**WHAT TO PRODUCE:** List, from the lines below, each one with "inTime" in it.

**SOURCE MATERIAL:**
Lemma key_unique {A} (table : list (string * A)) p e e' : NoDup (map fst table) -> (p, e) ∈ table -> (p, e') ∈ table -> e = e'.
Proof.
  induction table as [|[q x] table IH]; [by intros _ H%not_elem_of_nil|]. cbn [map fst]. intros [Hq Hnd]%NoDup_cons.
  intros [Heq|Hin]%elem_of_cons [Heq'|Hin']%elem_of_cons; [congruence| | |by apply IH].
  - injection Heq as -> ->. destruct Hq. by apply (list_elem_of_fmap_2 fst) in Hin'.
  - injection Heq' as -> ->. destruct Hq. by apply (list_elem_of_fmap_2 fst) in Hin.
Qed.

(** Every route of the gateway is reached, with and without a database: a
    path that is a pattern goes to that pattern's handler, and so does every
    path below a pattern that ends in a slash, whatever follows it; no pattern
    takes another's requests. *)
Lemma routes_reached b p e rest : (p, e) ∈ endpoints b ->
  route (endpoints b) p = Some e /\ (HasSuffix p "/" = true -> route (endpoints b) (p +:+ rest) = Some e).
Proof.
  intros Hin. pose proof (endpoints_apart b) as Ha. unfold apart in Ha. apply andb_true_iff in Ha as [Ha Hnd].
  apply bool_decide_eq_true in Hnd. rewrite forallb_forall in Ha.
  assert (Hother : forall q e', (q, e') ∈ endpoints b -> q = p -> (q, e') = (p, e)).
  { intros q e' Hq ->. f_equal. eapply key_unique; [exact Hnd|exact Hq|exact Hin]. }
  assert (Hbelow : forall x ex q e', (x, ex) ∈ endpoints b -> (q, e') ∈ endpoints b -> HasSuffix x "/" = true -> HasPrefix q x = true -> q = x).
  { intros x ex q e' Hx Hq Hs Hpre. specialize (Ha (x, ex) (proj1 (list_elem_of_In _ _) Hx)). apply andb_true_iff in Ha as [_ Ha].
    rewrite forallb_forall in Ha. specialize (Ha (q, e') (proj1 (list_elem_of_In _ _) Hq)). cbn [fst] in Ha.
    rewrite Hs, Hpre in Ha. cbn in Ha. rewrite orb_false_r in Ha. by apply String.eqb_eq in Ha. }
  assert (Hsub : forall path, HasSuffix p "/" = true -> HasPrefix path p = true -> route (endpoints b) path = Some e).
  { intros path Hs Hp. apply (longest_wins p e); [|done|right; split; [done|unfold matches; by rewrite Hs]].
    intros q e' Hq Hm. destruct (Nat.lt_ge_cases (String.length q) (String.length p)) as [Hlt|Hge]; [by right|]. left.
    apply Hother; [done|]. apply (Hbelow p e q e'); [done..|]. unfold matches in Hm. destruct (HasSuffix q "/").
    - by eapply HasPrefix_len.
    - apply String.eqb_eq in Hm. by subst. }
  split; [|intros Hs; apply Hsub; [done|apply HasPrefix_app]].
  destruct (HasSuffix p "/") eqn:Hs; [apply Hsub; [done|apply HasPrefix_self]|].
  apply (longest_wins p e); [|done|right; split; [done|unfold matches; rewrite Hs; apply String.eqb_refl]].
  intros q e' Hq Hm. unfold matches in Hm. destruct (HasSuffix q "/") eqn:Hsq.
  - rewrite (Hbelow q e' p e Hq Hin Hsq Hm) in Hs. congruence.
  - apply String.eqb_eq in Hm. left. by apply Hother.
Qed.

(** ** The probe *)
(** A gateway is ready when the database answers, if there is one, and the
    store answers in time, whether it has the probe's key or not. *)
Lemma readyz_iff {St} `{Store St} now inTime (d : Drive St) b st : dr_metaDB d = Some b -> dr_store d = Some st ->
  statusOf (handleReadyz now inTime d).2 = Some 200 <->
  is_Ok (Ping b).2 = true /\ inTime = true /\
  match (st_Head now (mkObjectRef probeKey) st).2 with Ok _ => True | Err e => errors_Is e BsNotFound = true end.
Proof.
  intros Hb Hst. unfold handleReadyz. rewrite Hb. destruct (Ping b) as [b' [u|e]]; [|cbn; naive_solver].
  cbn [dr_store upd eta_expand eta_Drive]. rewrite Hst. unfold checkStoreReady.
  destruct (st_Head now _ st) as [st' [md|e]]; cbn [snd is_Ok]; destruct inTime; cbn [andb]; try (destruct (errors_Is e BsNotFound));
    cbn; naive_solver.
Qed.

(** A migration whose tables exist is tolerated, but the transaction it ran in
    is not usable any more. *)
Lemma existing_fails exec record m d : db_faults d = [] -> (exec (mg_SQL m) d).2 = Err (pqError "42P07") ->
  db_faults (exec (mg_SQL m) d).1 = [] -> (Apply exec record m d).2 = Err (pqError "25P02").
Proof.
  intros Hf He Hf'. unfold Apply, transaction. rewrite healthy_stmt by done. unroll. rewrite healthy_stmt by done.
  destruct (exec (mg_SQL m) d) as [d1 r]. cbn in He, Hf'. subst r. change (isAlreadyExists (pqError "42P07")) with true.
  cbv iota beta. rewrite healthy_stmt by done. reflexivity.
Qed.

(** ** Where the two APIs meet

    Both work on the one store, and a blob upload names its key itself: tenant
    u's blob replaces tenant a's media. *)
#[local] Instance ex_Store : Store Provider := Local_Store ex_root.
Definition ex_gw : Gateway MemoryCache Provider :=
  mkGateway devGatewayConfig (newDriveAPI (Some (emptyDb 0)) noStmts (Some ex_init) 0)
    (newLru (DefaultEvictionPolicy 1000)) (mkPipelineStats 0 0 0 0 (f64_of_Z 0)).
Definition ex_moment (now : Time) (j : json) : Moment :=
  mkMoment (mkOutside now now (fun _ => Some j) id (fun _ l => l) pretty) (ex_env now) true (fun _ => "").
Definition ex_upload : json := JObj [("blob_key", JStr "tenant/a/chat-media/m1"); ("ciphertext_hex", JStr "ff")].
Definition ex_blob : Request := mkRequest "POST" "/v1/blobs:upload" (ex_demo "u") (fun _ => "") (bytes_NewReader []).
Definition ex_put_media := (Handler (ex_moment 10 JNull) (ex_request "PUT" "a" [x01; x02]) ex_gw).1.
Definition ex_put_blob := (Handler (ex_moment 20 ex_upload) ex_blob ex_put_media).1.
Lemma blob_replaces_media :
  payloadOf (Handler (ex_moment 30 JNull) (ex_request "GET" "a" []) ex_put_media).2 = Raw [x01; x02] /\
  payloadOf (Handler (ex_moment 30 JNull) (ex_request "GET" "a" []) ex_put_blob).2 = Raw [xff].
Proof. split; vm_compute; reflexivity. Qed.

**RESULT:**
Lemma readyz_iff {St} `{Store St} now inTime (d : Drive St) b st : dr_metaDB d = Some b -> dr_store d = Some st ->
  statusOf (handleReadyz now inTime d).2 = Some 200 <->
  is_Ok (Ping b).2 = true /\ inTime = true /\
  destruct (st_Head now _ st) as [st' [md|e]]; cbn [snd is_Ok]; destruct inTime; cbn [andb]; try (destruct (errors_Is e BsNotFound));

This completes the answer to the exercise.